The Japanese company promises that grey cabinets covering advanced print technology will be joined by a colourful and spectacular presentation during Drupa.
Ricoh is making a presentation theatre the centrepiece of its presence at Drupa. It has dubbed this the Henkakuverse, expanding on the concept of Henkaku that underpins product development and strategic thinking for the company. The term means ‘transformation’ or ‘change’. The House of Henkaku is the on-stand theatre where presentations will highlight the collaboration with print partners that delivers change for their business, or in Ricoh’s words: “Because when we get together, magic and truly happen.” It adds that the “Henkakuverse and its opportunities will be presented in a spectacular way”.
More prosaically the four models of press on show are all new within the last six months. The most powerful is the VC80000, the continuous feed inkjet press that is intended to drive the transformation from litho to inkjet printing for commercial printers. It is a new design, using Ricoh printheads, a Miyakoshi transport and new ink to enable printing on standard offset papers.
The long awaited B2 Pro Z75 inkjet press has been heralded using animations of a dragon and gets to become the Dragon in Ricoh’s product line up. The press is intended to persuade litho printers to consider an inkjet press rather than analogue for a next investment. Ricoh has spent a lot of development effort in ensuring the press overcomes the challenge of printing with water based inks with a new drying system and control systems to manage back to back registration, again on standard offset papers.
It is the first press to be able to claim this. Other inkjet presses with print one side only, on both sides of a smaller sheet or use UV inks to print and dry before printing the reverse of the sheet.

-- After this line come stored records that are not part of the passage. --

Lemma contract_spec rule metric resp out :
  fetchContract (seriesByRule rule metric) metric resp out ->
  fetchSpec rule metric resp out.
Proof.
  unfold fetchContract, fetchSpec. destruct out as [samples|e].
  - intros (body & -> & -> & Hne). exists body.
    split; [done|]. split; [done|]. split; [done|].
    apply omap_length_filter.
  - intros [?|[?|(body & -> & Ho & -> & ?)]]; [by left|right; by left|].
    right. right. exists body. split; [done|]. split; [|done].
    intros line Hl.
    destruct (matchesMetric rule metric line) eqn:E; [|done].
    apply seriesByRule_matches in E.
    exfalso. cut (omap (seriesByRule rule metric) body <> []); [done|].
    apply omap_nonempty. by exists line.
Qed.




Lemma main_fetch_spec ParseFloat resp metric :
  fetchSpec (lastTokenRule ParseFloat) metric resp
    (MainGo.fetchAllMetricSeries ParseFloat resp metric).
Proof.
  apply contract_spec.
  eapply fetchContract_ext; [|apply main_fetch_contract].
  intros line. apply main_seriesOfLine_rule.
Qed.

Lemma metrics_fetch_spec ParseFloat resp metric :
  fetchSpec (secondTokenRule ParseFloat) metric resp
    (MetricsGo.fetchAllMetricSeries ParseFloat resp metric).
Proof.
  apply contract_spec.
  eapply fetchContract_ext; [|apply metrics_fetch_contract].
  intros line. apply metrics_seriesOfLine_rule.
Qed.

The other new presses are the two toner presses launched at the end of the last year, the Pro C9500 and Pro C7500. These are being call the Jaguars (other members of the big cat family being taken) “roaming the landscape of innovation”.

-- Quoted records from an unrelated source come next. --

Lemma circuit_wires_witness :
  Model._circuit Toy.two_qubits (PyList [[10; 11; 12; 13; 14; 99]%Z]) 7%Z
    (Noise 1 2 3 4 5)%Z []
  = Ok (ExpvalPauliZ 0,
        [RY 7 0; RY 7 1;
         RX 10 0; RZ 11 0; RX 12 1; RZ 13 1; CRX 14 1 0;
         BitFlip 1 0; PhaseFlip 2 0; AmplitudeDamping 3 0; PhaseDamping 4 0;
         DepolarizingChannel 5 0;
         BitFlip 1 1; PhaseFlip 2 1; AmplitudeDamping 3 1; PhaseDamping 4 1;
         DepolarizingChannel 5 1]%Z) /\
  on_device (scalar := Z) (input := Z) 2 (CRX 14 1 0)%Z.
Proof.
  assert (Hrun : Model._circuit Toy.two_qubits
                   (PyList [[10; 11; 12; 13; 14; 99]%Z]) 7%Z
                   (Noise 1 2 3 4 5)%Z []
                 = Ok (ExpvalPauliZ 0,
                       [RY 7 0; RY 7 1;
                        RX 10 0; RZ 11 0; RX 12 1; RZ 13 1; CRX 14 1 0;
                        BitFlip 1 0; PhaseFlip 2 0; AmplitudeDamping 3 0;
                        PhaseDamping 4 0; DepolarizingChannel 5 0;
                        BitFlip 1 1; PhaseFlip 2 1; AmplitudeDamping 3 1;
                        PhaseDamping 4 1; DepolarizingChannel 5 1]%Z))
    by reflexivity.
  split; [exact Hrun |].
  destruct (circuit_wires Z Z unit Toy.two_qubits _ _ _ _ _ Hrun) as [Hall _].
  rewrite Forall_forall in Hall.
  apply (Hall (CRX 14 1 0)%Z). cbn. tauto.
Defined.

(** * Further properties of the training engine *)

Section EngineMore.

Variables device optstate : Type.
Variable qml_device : Z -> result device.
Variable execute :
  device -> list (operation R (list R)) -> measurement -> result (list R).
Variable rng_random : Z -> Z -> Z -> result (list (list R)).
Variable AdamOptimizer : R -> optstate.
Variable step_and_cost :
  optstate -> (weight_array R -> result R) -> weight_array R ->
  result (weight_array R * R * optstate).

Local Abbreviation instructor_t := (Instructor.t device optstate).
Local Abbreviation forward := (Instructor.forward execute).
Local Abbreviation cost := (Instructor.cost execute).
Local Abbreviation step := (Instructor.step execute step_and_cost).
Local Abbreviation init :=
  (Instructor.__init__ qml_device rng_random AdamOptimizer).

(** ** The cost *)








(** ** The initial weights *)

Lemma scaled_weight_range (v : R) :
  0 <= v < 1 -> - (2 * PI) < 2 * PI * (1 - 2 * v) <= 2 * PI.
Proof.
  intros [Hlo Hhi]. pose proof PI_RGT_0 as Hpi. split; nra.
Qed.

(** X6: given that the random generator returns a matrix of the requested
    size with entries from 0 (included) to 1 (excluded), an instance
    constructed with at least one qubit and one layer stores weights of the
    shape [(n_layers, n_qubits*3 - 1)] with entries above [-2*pi] and up to
    [2*pi], and its own circuit records on them without an exception. *)
Theorem initial_weights (n_qubits n_layers seed : Z) (self : instructor_t) :
  unit_interval_matrix rng_random ->
  (1 <= n_qubits)%Z -> (1 <= n_layers)%Z ->
  init n_qubits n_layers seed = Ok self ->
  exists rows,
    Instructor.weights self
    = NdArray [Z.to_nat n_layers; Z.to_nat (n_qubits * 3 - 1)] rows /\
    has_shape n_layers n_qubits rows /\
    Forall (Forall (fun v => - (2 * PI) < v <= 2 * PI)) rows /\
    forall (x : list R) (np : noise_params R),
      Model._circuit (Instructor.model self) (Instructor.weights self) x np []
      = Ok (ExpvalPauliZ 0, circuit_layout n_qubits x np rows).
Proof.
  intros Hrng Hq Hl Hinit.
  destruct (init_fields _ _ _ _ _ _ _ _ _ Hinit)
    as (d & u & _ & Hu & _ & Hmodel & _ & _ & Hw & _).
  assert (Hl0 : (0 <= n_layers)%Z) by lia.
  assert (Hc0 : (0 <= n_qubits * 3 - 1)%Z) by lia.
  destruct (Hrng _ _ _ _ Hl0 Hc0 Hu) as [Hlen Hrows].
  set (g := fun r : R => 2 * PI * (1 - 2 * r)) in *.
  exists (map (map g) u).
  assert (Hshape : has_shape n_layers n_qubits (map (map g) u)).
  { split; [now rewrite length_map |].
    apply Forall_map. eapply Forall_impl; [| exact Hrows].
    intros row [Hrow _]. now rewrite length_map. }
  split; [exact Hw |]. split; [exact Hshape |]. split.
  - apply Forall_map. eapply Forall_impl; [| exact Hrows].
    intros row [_ Hrow]. apply Forall_map. eapply Forall_impl; [| exact Hrow].
    intros v Hv. now apply scaled_weight_range.
  - intros x np. rewrite Hw, Hmodel.
    rewrite circuit_runs; cbn [Model.n_qubits Model.n_layers
      Model.state_vector Model.shape_ok Model.n_params rows_of].
    + replace (Z.to_nat n_layers) with (length (map (map g) u))
        by (rewrite length_map; lia).
      now rewrite firstn_all.
    + exact Hq.
    + apply shape_eqb_spec. cbn [map]. now rewrite !Z2Nat.id by lia.
    + rewrite length_map. lia.
    + destruct Hshape as [_ Hall].
      replace (Z.to_nat n_layers) with (length (map (map g) u))
        by (rewrite length_map; lia).
      rewrite firstn_all. eapply Forall_impl; [| exact Hall].
      intros row Hrow. cbn beta in Hrow. lia.
Qed.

Those wanting to see Ricoh’s large format inkjet presses should book flights to Munich to visit Fespa. Print samples from these machines will be on hand along with samples from the commercial print presses and from customers as part of a print bar and ‘applications garden’.
AI, workflow automation through the latest versions of TotalFlow Director, Ricoh Supervisor and FusionPro will be the glue linking the presses and prepress.